Wissenschaftsstandort Hessen

In Hessen gibt es fünf staatliche und drei private Universitäten sowie zahlreiche Fachhochschulen und anerkannte Forschungsinstitute. Das südhessische Darmstadt entwickelt sich dabei immer mehr zum Wissenschaftsstandort (u. a. Weltraumforschung/ESA).

Hessen – eine Verkehrsdrehscheibe

Hessen hat durch seine räumliche Lage im Westen von Deutschland, die Bedeutung des Rhein-Main-Gebietes, die gute Verkehrsinfrastruktur und die hervorragende überregionale Verkehrsanbindung eine große Bedeutung für den Transitverkehr – im Bundesland selbst, innerhalb von Deutschland und Europa sowie, durch den Flughafen Frankfurt, sogar weltweit.

Straßenfernverkehr

In Hessen verlaufen und kreuzen sich einige der meistgenutzten Autobahnen Deutschlands. Eine wesentliche Verbindung stellt die Autobahn A 3 dar. Sie verbindet die Niederlande mit Deutschland, verläuft über das Ruhrgebiet und die südlich anschließenden Städte Düsseldorf und Köln bis in das Rhein-Main-Gebiet. Von dort führt die A 3 weiter über Bayern bis nach Österreich. Eine bedeutende Transit-Autobahn ist auch die A 7, die durch das östliche Hessen verläuft. Die A 7 ist die längste deutsche Autobahn; sie verläuft von der dänischen Grenze bei Flensburg bis zur österreichischen Grenze bei Kempten.

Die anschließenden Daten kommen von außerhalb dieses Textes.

Lemma Update_register has_sse42 s data :
  is_u32 s -> bytes_ok data ->
  Update mm_crc32_u8 mm_crc32_u64 has_sse42 s data = crc_register s data.
Proof.
  intros Hs Hd. unfold Update. destruct has_sse42.
  - unfold UpdateWithSse42. rewrite (Sse42_chunks_register (length data)) by done.
    by apply u32_small, crc_register_u32.
  - by apply UpdateWithTable_register.
Qed.

End both.

Lemma initial_state_u32 : is_u32 initial_state.
Proof. unfold is_u32, initial_state. lia. Qed.

#[export] Hint Resolve initial_state_u32 crc_byte_u32 crc_register_u32 : lineair.

(** On every CPU, Crc32c::Update leaves the register of the polynomial
    division by the reflected Castagnoli polynomial, and cutting the data into
    several Update calls changes nothing: the table and the SSE4.2 path are
    interchangeable, also in the middle of a buffer. *)
Theorem Update_paths_agree u8i u64i (HI : Crc32Instructions u8i u64i) sse1 sse2 a b :
  bytes_ok (a ++ b) ->
  Update u8i u64i sse2 (Update u8i u64i sse1 initial_state a) b =
    UpdateWithTable initial_state (a ++ b) ∧
  UpdateWithTable initial_state (a ++ b) = crc_register initial_state (a ++ b).
Proof.
  intros Hab. rewrite UpdateWithTable_register by auto with lineair.
  apply Forall_app in Hab as [Ha Hb].
  rewrite (Update_register _ _ sse1), Update_register by auto with lineair.
  by rewrite crc_register_app.
Qed.

(** The checksum detects every burst error of up to 32 bits that starts
    on a byte boundary: two buffers of the same length that differ only inside
    a window of at most four bytes have different CRC-32C values. *)
Theorem burst_detected u8i u64i (HI : Crc32Instructions u8i u64i) sse1 sse2 pre w w' post :
  bytes_ok (pre ++ w ++ post) -> bytes_ok w' -> length w = length w' ->
  (length w <= 4)%nat -> w <> w' ->
  ComputeCrc32c u8i u64i sse1 (pre ++ w ++ post) <>
  ComputeCrc32c u8i u64i sse2 (pre ++ w' ++ post).
Proof.
  intros Hok Hw' Hlen H4 Hne Heq. apply Hne. unfold ComputeCrc32c, Finish in Heq.
  assert (bytes_ok (pre ++ w' ++ post)) as Hok'.
  { apply Forall_app in Hok as [? Hok]. apply Forall_app in Hok as [_ ?].
    by repeat (apply Forall_app; split). }
  rewrite !Update_register in Heq by auto with lineair.
  apply (f_equal (fun z => Z.lxor z 0xffffffff)) in Heq.
  rewrite !Z.lxor_assoc, Z.lxor_nilpotent, !Z.lxor_0_r in Heq.
  by apply crc_register_burst in Heq; auto with lineair.
Qed.

(** The software rendering satisfies the instruction set's definition. *)
#[export] Instance soft_instructions : Crc32Instructions soft_crc32_u8 soft_crc32_u64.
Proof.
  split; [reflexivity|]. intros crc l _ Hl Hlen. unfold soft_crc32_u64.
  by rewrite <- Hlen, le_bytes_value.
Qed.

(** The check value of the header's comment, on both paths. *)
Example check_value :
  let data := [0x31; 0x32; 0x33; 0x34; 0x35; 0x36; 0x37; 0x38; 0x39] in
  ComputeCrc32c soft_crc32_u8 soft_crc32_u64 true data = 0xE3069283 ∧
  ComputeCrc32c soft_crc32_u8 soft_crc32_u64 false data = 0xE3069283.
Proof. by vm_compute. Qed.

Lemma Update_paths_agree_witness :
  Update soft_crc32_u8 soft_crc32_u64 false
    (Update soft_crc32_u8 soft_crc32_u64 true initial_state [1; 2; 3]) [4; 5] =
    UpdateWithTable initial_state [1; 2; 3; 4; 5].
Proof.
  apply (Update_paths_agree soft_crc32_u8 soft_crc32_u64 soft_instructions
           true false [1; 2; 3] [4; 5]).
  bytes_eval.
Defined.

Lemma burst_detected_witness :
  ComputeCrc32c soft_crc32_u8 soft_crc32_u64 true [1; 2; 3; 4; 5; 6; 7] <>
  ComputeCrc32c soft_crc32_u8 soft_crc32_u64 false [1; 9; 3; 4; 8; 6; 7].
Proof.
  apply (burst_detected soft_crc32_u8 soft_crc32_u64 soft_instructions
           true false [1] [2; 3; 4; 5] [9; 3; 4; 8] [6; 7]);
    [bytes_eval|bytes_eval|reflexivity|simpl; lia|discriminate].
Defined.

Eine ähnlich hochrangige Funktion hat die von Nordosten nach Süden führende Autobahn A 5, die am Hattenbacher Dreieck (Schnittpunkt mit der A 7) beginnt und bis zur Schweizer Grenze bei Basel führt. Das Hattenbacher Dreieck selbst ist mit durchschnittlich rund 130 000 Fahrzeugen pro Tag einer der verkehrsreichsten Knotenpunkte außerhalb von Ballungsräumen. Weitere wichtige Autobahnen in Hessen sind die A 4 (östlicher Teil, ab Kirchheimer Dreieck), die A 44, die A 45, die A 66 und A 67.

 

Die südhessische Region (Rhein-Main-Gebiet) ist durch die Kreuzung im Frankfurter Raum einer der bedeutendsten Knotenpunkte des europäischen Straßenverkehrs. Das Frankfurter Kreuz ist das am meisten benutzte Autobahnkreuz in Deutschland und gilt auch europaweit zu den Autobahnkreuzen mit dem höchsten Verkehrsaufkommen. Pro Tag verkehren dort durchschnittlich über 300 000 Fahrzeuge.